Сумароков оглянулся, ему показалось, что все наблюдают за ним, что это какая-то западня, ловушка. Он посмотрел на полку с бутылками за спиной у буфетчицы Любы. И бутылки тоже были его врагами, некоторые из них скалились, другие, вроде, грустили, а одна из них – так, вроде даже – цинически подмигнула ему. Зачем ему подмигнула бутылка? Могут ли бутылки подмигивать? Что это вообще такое? Подмигивают люди! Писатель земли русской похолодел.

– Я? – спросил Сумароков.

– Ну да, вы, – сказала девушка.

– Я уже не молод, – сказал он и украдкой снова огляделся по сторонам. На сей раз было пристойнее, никто ему не подмигивал, никто с ним не фамильярничал. – Я могу и вообще не добежать.

– Ничего. Я быстро не побегу, – сказала девушка. – Скорость не так уж важна. Можно даже вообще пройти шагом. Хотя, конечно, всё-таки пробежать лучше.

– А что важно?

– Расстояние. Ровно сто метров.

«Она сумасшедшая», – сказал себе Сумароков.

– Может, со мной не хотят бежать оттого, что считают меня сумасшедшей? – печально предположила девушка.

– Наверно, просто не хотят утруждать такую очаровательную особу, как вы, – нескладно пошутил Сумароков.

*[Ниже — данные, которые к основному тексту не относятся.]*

(** What the fraud block answers: the self-referral test comes first,
    then the lookup of another account on the same device. *)
Lemma fraudCheck_run referrer newUserId (fp : Fingerprint) (s : Store) :
  fst (fraudCheck referrer newUserId (Some fp) s) =
  if present (fingerprint referrer)
     && isSameDevice (fingerprint referrer) (Some fp) (7 # 10)
  then inl FraudSameDevice
  else
    match fst (findMatchingFingerprint (Some fp) (7 # 10) s) with
    | inr (Some existing) =>
        if negb (String.eqb (_id existing) newUserId)
        then inl FraudMultipleAccounts else inr tt
    | _ => inr tt
    end.
Proof.
  unfold fraudCheck, bind.
  destruct (present (fingerprint referrer) && isSameDevice _ _ _);
    [reflexivity|]. simpl.
  destruct (List.find _ _) as [existing|]; [|reflexivity].
  destruct (negb _); reflexivity.
Qed.

(** The transaction, once both accounts are resolved. *)
Lemma awardReferralPoints_resolved
    referralCode newUserId newUserFingerprint (s : Store) r n :
  findByReferralCode referralCode s = (inr (Some r), s) ->
  findById newUserId s = (inr (Some n), s) ->
  awardReferralPoints referralCode newUserId newUserFingerprint s =
  match fst (fraudCheck r newUserId newUserFingerprint s) with
  | inl e => (inl e, s)
  | inr _ =>
      (inr {| referrer := setPoints (points r + 100) r;
              newUser := n;
              referrerPointsAwarded := 100;
              newUserPointsAwarded := 0;
              fraudCheckPassed := true |},
       updateOne (_id r) (setPoints (points r + 100)) s)
  end.
Proof.
  intros Hr Hn. unfold awardReferralPoints, bind. rewrite Hr, Hn.
  pose proof (fraudCheck_store r newUserId newUserFingerprint s) as Hs.
  destruct (fraudCheck r newUserId newUserFingerprint s) as [[e|[]] s'];
    simpl in Hs; subst s'; reflexivity.
Qed.

Lemma findByReferralCode_In referralCode (s : Store) r :
  findByReferralCode referralCode s = (inr (Some r), s) ->
  In r s /\ myReferralCode r = referralCode.
Proof.
  unfold findByReferralCode, findOne. intros H. injection H as H.
  apply find_In in H as [Hin Heq]. apply String.eqb_eq in Heq. auto.
Qed.

Lemma findById_In id (s : Store) n :
  findById id s = (inr (Some n), s) -> In n s /\ _id n = id.
Proof.
  unfold findById, findOne. intros H. injection H as H.
  apply find_In in H as [Hin Heq]. apply String.eqb_eq in Heq. auto.
Qed.

(** C1: when the referral code resolves to a referrer with a stored
    fingerprint, the new user's id resolves to an account, and
    [isSameDevice(referrer.fingerprint, newUserFingerprint, 0.7)] is true,
    [awardReferralPoints] fails with the self-referral fraud error and the
    store it leaves is the store it was given: no points were added. *)
Theorem self_referral_rejected
    (referralCode newUserId : string) (stored newUserFingerprint : Fingerprint)
    (s : Store) (r n : User) :
  findByReferralCode referralCode s = (inr (Some r), s) ->
  findById newUserId s = (inr (Some n), s) ->
  fingerprint r = Some stored ->
  isSameDevice (Some stored) (Some newUserFingerprint) (7 # 10) = true ->
  awardReferralPoints referralCode newUserId (Some newUserFingerprint) s
    = (inl FraudSameDevice, s) /\
  pointsOf (_id r) s = pointsOf (_id r)
    (snd (awardReferralPoints referralCode newUserId (Some newUserFingerprint) s)).
Proof.
  intros Hr Hn Hfp Hsame.
  assert (Hrun : awardReferralPoints referralCode newUserId
                   (Some newUserFingerprint) s = (inl FraudSameDevice, s)).
  { rewrite (awardReferralPoints_resolved _ _ _ s r n Hr Hn).
    rewrite fraudCheck_run, Hfp, Hsame. reflexivity. }
  rewrite Hrun. split; reflexivity.
Qed.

– Ничего во мне нет очаровательного, – сказала девушка. – Да мне и не надо этого. Просто мне нужно пробежать стометровку с кем-нибудь, вот и всё. А вы тоже не хотите.

– Да нет, почему же, – пробормотал Павел Васильевич. – Просто это как-то неожиданно.

Он посмотрел на девушку и вдруг увидел, какая та дурнушка; ничего очаровательного в девушке и впрямь не было, или оно, может быть, было за мгновение до того, да вдруг всё вышло, как воздух из проколотой шины; к тому же это ещё её нелепое желание, эта её непонятная мания… Впрочем, фигурка у девушки была, пожалуй, неплохая, этого у неё не отнимешь. Буфетчица Люба делала руками какие-то знаки Сумарокову, или нет, не делала, но просто смотрела весьма выразительно; а вот, наконец, и господин в чёрном костюме встал из-за своего столика и шагнул в сторону писателя и его случайной собеседницы. Павел Васильевич готов был уцепиться за пришельца, как за соломинку.

«Ну что у вас здесь такое?» – будто говорило хмурое и словно даже страдальческое лицо господина в чёрном костюме. Как если бы всею неимоверною бессмысленностью бытия мучилось лицо господина.